Fixpoint map_string (f : ascii -> ascii) (s : string) : string :=
  match s with
  | EmptyString => EmptyString
  | String a s' => String (f a) (map_string f s')
  end.

Definition toLowerCase : string -> string := map_string lower_ascii.
Definition toUpperCase : string -> string := map_string upper_ascii.

Fixpoint trimStart (s : string) : string :=
  match s with
  | String a s' => if is_space a then trimStart s' else s
  | EmptyString => EmptyString
  end.

Fixpoint trimEnd (s : string) : string :=
  match s with
  | EmptyString => EmptyString
  | String a s' =>
      match trimEnd s' with
      | EmptyString => if is_space a then EmptyString else String a EmptyString
      | t => String a t
      end
  end.

Definition trim (s : string) : string := trimEnd (trimStart s).

(** Truthiness of a string: the empty string is falsy. *)
Definition truthy (s : string) : bool :=
  match s with EmptyString => false | _ => true end.

Definition truthy_opt (o : option string) : bool :=
  match o with Some s => truthy s | None => false end.

(** [s.slice(n)] for [0 <= n]. *)
Fixpoint drop_str (n : nat) (s : string) : string :=
  match n, s with
  | S n', String _ s' => drop_str n' s'
  | _, _ => s
  end.

(** [s.substring(0, n)]. *)
Fixpoint take_str (n : nat) (s : string) : string :=
  match n, s with
  | S n', String a s' => String a (take_str n' s')
  | _, _ => EmptyString
  end.

(** [s.substring(i, j)]. *)
Definition substring (i j : nat) (s : string) : string :=
  take_str (j - i) (drop_str i s).

(** [s.split(sep)] for a one-character separator: never empty. *)
Fixpoint split (sep : ascii) (s : string) : list string :=
  match s with
  | EmptyString => [EmptyString]
  | String a s' =>
      if Ascii.eqb a sep then EmptyString :: split sep s'
      else match split sep s' with
           | p :: ps => String a p :: ps
           | [] => [String a EmptyString]
           end
  end.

## TASK
Wherever the string "then" appears in the data above, report the whole line.

## SOLVED EXERCISE
  | String a s' => if is_space a then trimStart s' else s
      | EmptyString => if is_space a then EmptyString else String a EmptyString
      if Ascii.eqb a sep then EmptyString :: split sep s'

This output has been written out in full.